-- Data extract follows --

(* ===== verification/Networking.v ===== *)
(** * Package [networking]: the packets both daemons exchange

    [WriteInfo], [CorrectBlockInfo] and [ReplicationBlockInfo] have the same
    three fields; they are one record type here, and the payload constructors
    keep them apart as their Go types do.  The gob transport delivers a payload
    as the registered value type (a pointer is flattened), so a decoded packet is
    the packet that was sent. *)
From S2P Require Import Prelude GoInt.
Open Scope Z_scope.

Definition HashedBlockSize : Z := 1.
Definition HashedSpaceBase : Z := 1024 * 256 * HashedBlockSize.
Definition HashSizeSha256 : Z := 32.
Definition RepairBlockSize : Z := 1048576.
Definition WriteInfoSize : Z := 4108.

(** Offset, size and hashed space. *)
Definition CorrectBlockByteSize : Z := 8 + 4 + HashedSpaceBase.

(** ** Packet types, in the order of the [iota] block *)
Definition PacketTypeCmdStartHashing : Z := 0.
Definition PacketTypeCmdStartFullScan : Z := 1.
Definition PacketTypeCmdStartFullReplication : Z := 2.
Definition PacketTypeInfoHashingCompleted : Z := 3.
Definition PacketTypeInfoStartHashing : Z := 4.
Definition PacketTypeInfoInit : Z := 5.
Definition PacketTypeInfoReplicationCompleted : Z := 6.
Definition PacketTypeInfoStartReplication : Z := 7.
Definition PacketTypeErrInit : Z := 8.
Definition PacketTypeErrInvalidSizes : Z := 9.
Definition PacketTypeErrHash : Z := 10.
Definition PacketTypeErrJournalCreate : Z := 11.
Definition PacketTypeErrJournalOverflow : Z := 12.
Definition PacketTypePayloadBufferWrite : Z := 13.
Definition PacketTypePayloadHash : Z := 14.
Definition PacketTypePayloadCorrectBlock : Z := 15.
Definition PacketTypePayloadReplicationBlock : Z := 16.

(** ** Payloads *)

Record BlockInfo := mkBlock {
  Offset : Z;          (* uint64, bytes *)
  Size : Z;            (* uint32 *)
  Data : list byte;
}.

Definition ReplicationBlockInfo : Type := BlockInfo.
Definition CorrectBlockInfo : Type := BlockInfo.
Definition WriteInfo : Type := BlockInfo.

(** [WriteInfo.IsValid] and [CorrectBlockInfo.IsValid]. *)
Definition IsValid (b : BlockInfo) : bool := negb (Size b =? 0).

Record HashInfo := mkHash {
  hOffset : Z;
  hSize : Z;
  hHash : Z;
}.

Record InitInfo := mkInit {
  DeviceSize : Z;
  iWriteInfoSize : Z;
  BufferByteSize : Z;
}.

Inductive payload :=
| PNil
| PWriteInfo (w : WriteInfo)
| PHashInfo (h : HashInfo)
| PInitInfo (i : InitInfo)
| PCorrectBlockInfo (c : CorrectBlockInfo)
| PReplicationBlockInfo (r : ReplicationBlockInfo).

Record Packet := mkPacket {
  PacketType : Z;
  Payload : payload;
}.

(** [CreateInfoPacket] of both daemons. *)
Definition CreateInfoPacket (packetType : Z) : Packet :=
  {| PacketType := packetType; Payload := PNil |}.

(** ** Well-formed blocks: what both daemons build and the journal can hold *)

(** Machine widths, and as many bytes of data as the size says. *)
Definition wf_block (b : BlockInfo) : Prop :=
  is_u64 (Offset b) /\ is_u32 (Size b) /\ Z.of_nat (length (Data b)) = Size b.

#[global] Instance wf_block_dec b : Decision (wf_block b).
Proof. unfold wf_block. apply _. Defined.

(** What a receiver uses of a block: [Data[:Size]].  The client always sends a
    page of data with a buffer write, however short the write is. *)
Definition trim (b : BlockInfo) : BlockInfo :=
  {| Offset := Offset b; Size := Size b; Data := take (Z.to_nat (Size b)) (Data b) |}.

Definition sendable (b : BlockInfo) : Prop :=
  is_u64 (Offset b) /\ is_u32 (Size b) /\ Size b <= Z.of_nat (length (Data b)) < 2 ^ 32.

#[global] Instance sendable_dec b : Decision (sendable b).
Proof. unfold sendable. apply _. Defined.

Lemma trim_wf b : sendable b -> wf_block (trim b).
Proof.
  intros (Ho & Hs & Hd). split_and!; [done|done|]. unfold trim, is_u32 in *; cbn [Data Size].
  rewrite length_take. lia.
Qed.

Lemma trim_id b : wf_block b -> trim b = b.
Proof. intros (_ & _ & Hd). unfold trim. rewrite take_ge by lia. by destruct b. Qed.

-- Data extract concluded --

Give each line of the records above again, unchanged.

(* ===== verification/Networking.v ===== *)
(** * Package [networking]: the packets both daemons exchange

    [WriteInfo], [CorrectBlockInfo] and [ReplicationBlockInfo] have the same
    three fields; they are one record type here, and the payload constructors
    keep them apart as their Go types do.  The gob transport delivers a payload
    as the registered value type (a pointer is flattened), so a decoded packet is
    the packet that was sent. *)
From S2P Require Import Prelude GoInt.
Open Scope Z_scope.

Definition HashedBlockSize : Z := 1.
Definition HashedSpaceBase : Z := 1024 * 256 * HashedBlockSize.
Definition HashSizeSha256 : Z := 32.
Definition RepairBlockSize : Z := 1048576.
Definition WriteInfoSize : Z := 4108.

(** Offset, size and hashed space. *)
Definition CorrectBlockByteSize : Z := 8 + 4 + HashedSpaceBase.

(** ** Packet types, in the order of the [iota] block *)
Definition PacketTypeCmdStartHashing : Z := 0.
Definition PacketTypeCmdStartFullScan : Z := 1.
Definition PacketTypeCmdStartFullReplication : Z := 2.
Definition PacketTypeInfoHashingCompleted : Z := 3.
Definition PacketTypeInfoStartHashing : Z := 4.
Definition PacketTypeInfoInit : Z := 5.
Definition PacketTypeInfoReplicationCompleted : Z := 6.
Definition PacketTypeInfoStartReplication : Z := 7.
Definition PacketTypeErrInit : Z := 8.
Definition PacketTypeErrInvalidSizes : Z := 9.
Definition PacketTypeErrHash : Z := 10.
Definition PacketTypeErrJournalCreate : Z := 11.
Definition PacketTypeErrJournalOverflow : Z := 12.
Definition PacketTypePayloadBufferWrite : Z := 13.
Definition PacketTypePayloadHash : Z := 14.
Definition PacketTypePayloadCorrectBlock : Z := 15.
Definition PacketTypePayloadReplicationBlock : Z := 16.

(** ** Payloads *)

Record BlockInfo := mkBlock {
  Offset : Z;          (* uint64, bytes *)
  Size : Z;            (* uint32 *)
  Data : list byte;
}.

Definition ReplicationBlockInfo : Type := BlockInfo.
Definition CorrectBlockInfo : Type := BlockInfo.
Definition WriteInfo : Type := BlockInfo.

(** [WriteInfo.IsValid] and [CorrectBlockInfo.IsValid]. *)
Definition IsValid (b : BlockInfo) : bool := negb (Size b =? 0).

Record HashInfo := mkHash {
  hOffset : Z;
  hSize : Z;
  hHash : Z;
}.

Record InitInfo := mkInit {
  DeviceSize : Z;
  iWriteInfoSize : Z;
  BufferByteSize : Z;
}.

Inductive payload :=
| PNil
| PWriteInfo (w : WriteInfo)
| PHashInfo (h : HashInfo)
| PInitInfo (i : InitInfo)
| PCorrectBlockInfo (c : CorrectBlockInfo)
| PReplicationBlockInfo (r : ReplicationBlockInfo).

Record Packet := mkPacket {
  PacketType : Z;
  Payload : payload;
}.

(** [CreateInfoPacket] of both daemons. *)
Definition CreateInfoPacket (packetType : Z) : Packet :=
  {| PacketType := packetType; Payload := PNil |}.

(** ** Well-formed blocks: what both daemons build and the journal can hold *)

(** Machine widths, and as many bytes of data as the size says. *)
Definition wf_block (b : BlockInfo) : Prop :=
  is_u64 (Offset b) /\ is_u32 (Size b) /\ Z.of_nat (length (Data b)) = Size b.

#[global] Instance wf_block_dec b : Decision (wf_block b).
Proof. unfold wf_block. apply _. Defined.

(** What a receiver uses of a block: [Data[:Size]].  The client always sends a
    page of data with a buffer write, however short the write is. *)
Definition trim (b : BlockInfo) : BlockInfo :=
  {| Offset := Offset b; Size := Size b; Data := take (Z.to_nat (Size b)) (Data b) |}.

Definition sendable (b : BlockInfo) : Prop :=
  is_u64 (Offset b) /\ is_u32 (Size b) /\ Size b <= Z.of_nat (length (Data b)) < 2 ^ 32.

#[global] Instance sendable_dec b : Decision (sendable b).
Proof. unfold sendable. apply _. Defined.

Lemma trim_wf b : sendable b -> wf_block (trim b).
Proof.
  intros (Ho & Hs & Hd). split_and!; [done|done|]. unfold trim, is_u32 in *; cbn [Data Size].
  rewrite length_take. lia.
Qed.

Lemma trim_id b : wf_block b -> trim b = b.
Proof. intros (_ & _ & Hd). unfold trim. rewrite take_ge by lia. by destruct b. Qed.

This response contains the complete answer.